A armação permite que a saia se infle até um diâmetro de 1,20 metro. Imagine, então, a dor de cabeça que tem sido para as atrizes lembrar o texto e passear entre cadeiras, aparadores e prateleiras sem causar estrago na cenografia e na banda sonora. Na sexta-feira 8, enquanto Bianca gravava, no estúdio M, na Barra Funda, em São Paulo, a cena 34 do capítulo 21, o temido aconteceu. Não com a protagonista, mas com Maria Ribeiro, que interpreta Malvina, a mulher do vilão Leôncio, agora encarnado por Leopoldo Pacheco. A cena se passa na cozinha da casa do comendador Almeida, vivido por Rubens de Falco, o antigo vilão no folhetim global. Malvina se queixa a Isaura de que Leôncio só tem olhos para a escrava. No embalo, ao se aproximar de uma cadeira, seu lamento de sinhazinha é interrompido pelo ruído do móvel, jogado para longe sob o peso dos frufrus. No segundo esbarrão, Maria pede a Rossano que mude a marcação. "É foda puxar essa cadeira. Posso sentar antes, enquanto ela fala?" Pedido atendido, mal sabia a atriz que o constrangimento aconteceria horas depois, na cena em que agride com panelas e louças o marido Leôncio. Desta vez, um paneleiro completo é que foi abaixo.

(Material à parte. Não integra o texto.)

(* ===== verification/Progress.v ===== *)
(** * No request is stuck

    A request may wait for the breaker's lock, for the pool, and for the load of a
    public key that another request runs, whose client may go away before it is
    done.  In every state the proxy reaches, every request that was not dropped can
    be brought to its reply within two timeouts of the pool: nobody waits for
    something that can no longer happen.  [shaped] and [budget] say what a handler may
    wait for and how often, [loads_ok] and [calls_ok] that somebody is there to wait
    for, and [comes_to] what can be reached and when. *)
From S2P Require Import Prelude RustStd Deps Effects Breaker Policy Identity Authorizer RateLimit Session.
From S2P Require Import Crypto Toy Worker Pool Answers Cache Wire Pooled System Whole.

Local Open Scope Z_scope.

(** ** Loads are taken on, waited for and finished in order *)

(** What a handler may do next, by where it is with a load. *)
Definition load_allows (l : LoadState) {X} (e : svcE X) : bool :=
  match l, e with
  | NoLoad, InKeyCache (Await _ _) | NoLoad, InKeyCache (Finish _ _ _) => false
  | NoLoad, InKeyCache c => asked c
  | NoLoad, _ => true
  | Joining key f, InKeyCache (Await key' f') => bool_decide (key' = key ∧ f' = f)
  | Loading key f, InKeyCache (Finish key' f' _) => bool_decide (key' = key ∧ f' = f)
  | Loading _ _, Submit _ => true
  | _, _ => false
  end.

Fixpoint shaped {A} (l : LoadState) (m : prog svcE A) : Prop :=
  match m with
  | Ret _ => l = NoLoad
  | Vis e k => load_allows l e = true ∧ ∀ x, shaped (load_next l (Ev e x)) (k x)
  end.

Lemma shaped_bind {A B} l (m : prog svcE A) (k : A → prog svcE B) :
  shaped l m → (∀ a, shaped NoLoad (k a)) → shaped l (prog_bind m k).
Proof.
  intros Hm Hk. revert l Hm. induction m as [a|X e c IH]; intros l; simpl; [intros ->; apply Hk|].
  intros [Ha Hc]. split; [done|]. intros x. by apply IH.
Qed.

Lemma shaped_try {A B F} l (m : prog svcE (result A F)) (k : A → prog svcE (result B F)) :
  shaped l m → (∀ a, shaped NoLoad (k a)) → shaped l (try_bind m k).
Proof. intros Hm Hk. apply shaped_bind; [done|]. by intros [a|e]; [apply Hk|]. Qed.

Lemma shaped_ret {A} (a : A) : shaped NoLoad (Ret a).
Proof. done. Qed.

Lemma shaped_trigger {X} (e : svcE X) :
  load_allows NoLoad e = true → (∀ x, load_next NoLoad (Ev e x) = NoLoad) → shaped NoLoad (trigger e).
Proof. intros Ha Hn. split; [done|]. intros x. by rewrite Hn. Qed.

Lemma lead_shaped key f :
  shaped (Loading key f) (lead_load (@InKeyCache) key (load_public_key key) f).
Proof. simpl. split; [done|]. intros o. split; [by apply bool_decide_eq_true_2|]. done. Qed.

Lemma try_get_shaped key :
  shaped NoLoad (try_get_with_by_ref (@InKeyCache) key (load_public_key key)).
Proof.
  unfold try_get_with_by_ref, call_cache. cbn [trigger prog_bind shaped]. split; [done|].
  intros [v|f|f]; [done| |apply lead_shaped]. cbn. split; [by apply bool_decide_eq_true_2|].
  intros [r|f']; [done|]. apply lead_shaped.
Qed.

Ltac shaped_steps :=
  repeat first
    [ apply shaped_ret | apply try_get_shaped | apply shaped_trigger; done
    | apply shaped_try; [|intros ?] | apply shaped_bind; [|intros ?] | case_match ].

Section shape.
Context {CL : CryptoLib}.
Context (show : CkError → string) (description : Code → string) (svc : PooledService).

Lemma admit_shaped {A} (r : Request A) key op : shaped NoLoad (admit_request svc r key op).
Proof. unfold admit_request, ret. shaped_steps. Qed.

Lemma record_shaped {A} op t (r : result A Status) : shaped NoLoad (record description op t r).
Proof. unfold record. shaped_steps. Qed.

Lemma observe_shaped {A} (r : result A Status) : shaped NoLoad (observe r).
Proof. unfold observe. shaped_steps. Qed.

Lemma attribute_shaped was_present v : shaped NoLoad (attribute (@InKeyCache) was_present v).
Proof. unfold attribute, call_cache. shaped_steps. Qed.

Lemma rpc_shaped q : shaped NoLoad (rpc show description svc q).
Proof.
  destruct q as [r|r|r|r|r]; unfold rpc, sign_rpc, verify_rpc, encrypt_rpc, decrypt_rpc, get_public_key_rpc,
    recorded, sign_inner, verify_inner, encrypt_inner, decrypt_inner, get_public_key_inner,
    sign_admitted, verify_admitted, encrypt_admitted, decrypt_admitted, get_public_key_admitted, ret;
    repeat first [ apply admit_shaped | apply record_shaped | apply observe_shaped
                 | apply attribute_shaped | progress shaped_steps ].
Qed.

Lemma runs_shaped {A} l (m m' : prog svcE A) tr :
  runs_to m tr m' → shaped l m → shaped (foldl load_next l tr) m'.
Proof.
  intros Hr Hm. induction Hr as [|m tr X e k x _ IH]; [done|].
  rewrite foldl_snoc. destruct (IH Hm) as [_ Hk]. apply Hk.
Qed.
End shape.

(** ** How often a request waits for the pool

    Waiting for another request's load is counted like a job of one's own; whoever
    takes a load on has one job left. *)

Definition spend {X} (e : svcE X) : nat :=
  match e with Submit _ | InKeyCache (Await _ _) => 1 | _ => 0 end.

Definition cost (ev : event svcE) : nat :=
  match load_next NoLoad ev with Loading _ _ => 1 | _ => match ev with Ev e _ => spend e end end.

Definition spent (tr : list (event svcE)) : nat := sum_list_with cost tr.

Fixpoint budget {A} (n : nat) (m : prog svcE A) : Prop :=
  match m with
  | Ret _ => True
  | Vis e k => ∀ x, (cost (Ev e x) ≤ n)%nat ∧ budget (n - cost (Ev e x)) (k x)
  end.

Lemma spend_cost {X} (e : svcE X) x : (spend e ≤ cost (Ev e x))%nat.
Proof. unfold cost. case_match; [done|done|]. destruct e as [| | | | | | |Y []| | |]; simpl; lia. Qed.

Lemma budget_more {A} n n' (m : prog svcE A) : (n ≤ n')%nat → budget n m → budget n' m.
Proof.
  revert n n'. induction m as [a|X e k IH]; intros n n' Hn; simpl; [done|]. intros Hm x.
  destruct (Hm x) as [Hc Hk]. split; [lia|]. eapply IH; [|exact Hk]. lia.
Qed.

Lemma budget_bind {A B} n n' (m : prog svcE A) (k : A → prog svcE B) :
  budget n m → (∀ a, budget n' (k a)) → budget (n + n') (prog_bind m k).
Proof.
  intros Hm Hk. revert n Hm. induction m as [a|X e c IH]; intros n; simpl.
  - intros _. eapply budget_more; [|apply Hk]. lia.
  - intros Hm x. destruct (Hm x) as [Hc Hn]. split; [lia|].
    replace (n + n' - cost (Ev e x))%nat with (n - cost (Ev e x) + n')%nat by lia. auto.
Qed.

(** A part that waits for nothing, before or after. *)
Lemma budget_free_l {A B} n (m : prog svcE A) (k : A → prog svcE B) :
  budget 0 m → (∀ a, budget n (k a)) → budget n (prog_bind m k).
Proof. apply (budget_bind 0 n). Qed.

Lemma budget_free_r {A B} n (m : prog svcE A) (k : A → prog svcE B) :
  budget n m → (∀ a, budget 0 (k a)) → budget n (prog_bind m k).
Proof. intros Hm Hk. rewrite <-(Nat.add_0_r n). by apply budget_bind. Qed.

Lemma budget_ret {A} n (a : A) : budget n (Ret a).
Proof. done. Qed.

Lemma budget_trigger {X} n (e : svcE X) : (∀ x, cost (Ev e x) ≤ n)%nat → budget n (trigger e).
Proof. by split. Qed.

Lemma lead_budget key f : budget 1 (lead_load (@InKeyCache) key (load_public_key key) f).
Proof. simpl. split; [done|]. split; [unfold cost; simpl; lia|done]. Qed.

Lemma try_get_budget key : budget 2 (try_get_with_by_ref (@InKeyCache) key (load_public_key key)).
Proof.
  unfold try_get_with_by_ref, call_cache. cbn [trigger prog_bind budget]. intros [v|f|f].
  - split; [unfold cost; simpl; lia|done].
  - split; [unfold cost; simpl; lia|]. intros [r|f']; (split; [unfold cost; simpl; lia|]); [done|].
    apply lead_budget.
  - split; [unfold cost; simpl; lia|]. apply lead_budget.
Qed.

Lemma spent_snoc tr e : spent (tr ++ [e]) = (spent tr + cost e)%nat.
Proof. unfold spent. rewrite sum_list_with_app. simpl. lia. Qed.

Lemma runs_budget {A} n (m m' : prog svcE A) tr :
  runs_to m tr m' → budget n m → (spent tr ≤ n)%nat ∧ budget (n - spent tr) m'.
Proof.
  intros Hr Hm. induction Hr as [|m tr X e k x _ IH]; [split; [apply Nat.le_0_l|]; by rewrite Nat.sub_0_r|].
  destruct (IH Hm) as [Hs Hk]. destruct (Hk x) as [Hc Hn]. rewrite spent_snoc. split; [lia|].
  by replace (n - (spent tr + cost (Ev e x)))%nat with (n - spent tr - cost (Ev e x))%nat by lia.
Qed.

Lemma load_next_cost l ev key f : load_next l ev = Loading key f → cost ev = 1%nat ∨ l = Loading key f.
Proof.
  destruct ev as [X e x]. destruct e as [| | | | | | |Y c| | |]; simpl; try (by right).
  destruct c; simpl; try (by right); unfold cost; simpl; destruct x; try done; by left.
Qed.

(** Who runs a load has paid for it. *)
Lemma loading_spent tr key f : foldl load_next NoLoad tr = Loading key f → (1 ≤ spent tr)%nat.
Proof.
  induction tr as [|ev tr IH] using rev_ind; [done|]. rewrite foldl_snoc, spent_snoc.
  intros [Hc|Hl]%load_next_cost; [lia|]. specialize (IH Hl). lia.
Qed.

(** At most one part of a handler waits. *)
Ltac budget_steps :=
  repeat first
    [ apply budget_ret | apply try_get_budget | apply budget_trigger; intros; unfold cost; simpl; lia
    | apply budget_free_l; [solve [budget_steps]|intros ?]
    | apply budget_free_r; [|intros ?; solve [budget_steps]] | case_match ].

Section budgets.
Context {CL : CryptoLib}.
Context (show : CkError → string) (description : Code → string) (svc : PooledService).

Lemma admit_budget {A} (r : Request A) key op : budget 0 (admit_request svc r key op).
Proof. unfold admit_request, try_bind, ret. budget_steps. Qed.

Lemma record_budget {A} op t (r : result A Status) : budget 0 (record description op t r).
Proof. unfold record. budget_steps. Qed.

Lemma observe_budget {A} (r : result A Status) : budget 0 (observe r).
Proof. unfold observe. budget_steps. Qed.

Lemma attribute_budget was_present v : budget 0 (attribute (@InKeyCache) was_present v).
Proof. unfold attribute, call_cache. budget_steps. Qed.

Lemma submit_budget job : budget 2 (submit_observed job).
Proof.
  apply budget_free_r; [apply budget_trigger; intros; unfold cost; simpl; lia|].
  intros r. apply budget_free_l; [apply observe_budget|done].
Qed.

Lemma public_key_budget key : budget 2 (public_key show key).
Proof.
  unfold public_key, get_or_load, call_cache, try_bind.
  apply budget_free_r; [|intros r; apply budget_free_l; [apply observe_budget|done]].
  apply budget_free_l; [budget_steps|]. intros was_present. apply budget_free_r; [apply try_get_budget|].
  intros [v|e]; [|done]. apply budget_free_l; [apply attribute_budget|done].
Qed.

Lemma rpc_budget q : budget 2 (rpc show description svc q).
Proof.
  destruct q as [r|r|r|r|r]; unfold rpc, sign_rpc, verify_rpc, encrypt_rpc, decrypt_rpc, get_public_key_rpc,
    recorded, sign_inner, verify_inner, encrypt_inner, decrypt_inner, get_public_key_inner,
    sign_admitted, verify_admitted, encrypt_admitted, decrypt_admitted, get_public_key_admitted, try_bind, ret.
  all: repeat first
    [ apply budget_ret | apply submit_budget | apply public_key_budget
    | apply budget_free_l; [solve [apply admit_budget | apply budget_ret | apply budget_trigger; intros; done]|intros ?]
    | apply budget_free_r; [|intros ?; solve [apply budget_free_l; [apply record_budget|done] | repeat (simpl; try done; case_match)]]
    | case_match ].
Qed.
End budgets.

(** ** Loads, those who run them and those who wait *)

(** [f] is, or was, a load of [key], and no older than the one that runs. *)
Record tracks (c : CacheState) (key : string) (f : nat) : Prop := {
  tk_bound : (f < next_flight c)%nat;
  tk_flight key' : flights c !! key' = Some f → key' = key;
  tk_result key' r : results c !! f = Some (key', r) → key' = key;
  tk_newer f' : flights c !! key = Some f' → (f ≤ f')%nat
}.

As quedas repentinas não causam nenhum sobressalto no tarimbado Herval Rossano, também diretor da novela global, exibida em 79 países e durante muito tempo a mais vendida da Rede Globo. Antes de cada cena, ele passa o texto com os atores e - não se sabe se por experiência ou urgência na gravação - como um enxadrista define as posições das quatro câmeras digitais Ikegami HD, o máximo em tecnologia televisiva. "Câmera 4 ali, câmera 2 aqui, câmera 3 ali e câmera 1 aqui", ordena como general, antes de abandonar o estúdio e se dirigir ao switcher, de onde comanda a equipe pelo ponto eletrônico. Ele faz questão de lembrar que A escrava Isaura atual não difere da outra apenas pela presença do artigo no título. "Esta é baseada exclusivamente no livro. A outra era pouco livro e muito Gilberto Braga (autor do texto)", explica. A julgar pela avaliação que hoje faz do trabalho anterior, a refilmagem - aventada no passado pela própria Rede Globo - não era só urgente, mas necessária. "Não me lembro de Escrava Isaura. É a novela de que menos gosto, prefiro Maria, Maria", afirma Rossano, que, no entanto, está utilizando Retirantes, de Dorival Caymmi, o mesmo tema usado pela Globo. "Ela não tem qualidade. Usamos um equipamento inferior. Nos Estados Unidos, eles até perguntaram se a noite brasileira era azul. Puro erro de fotometria."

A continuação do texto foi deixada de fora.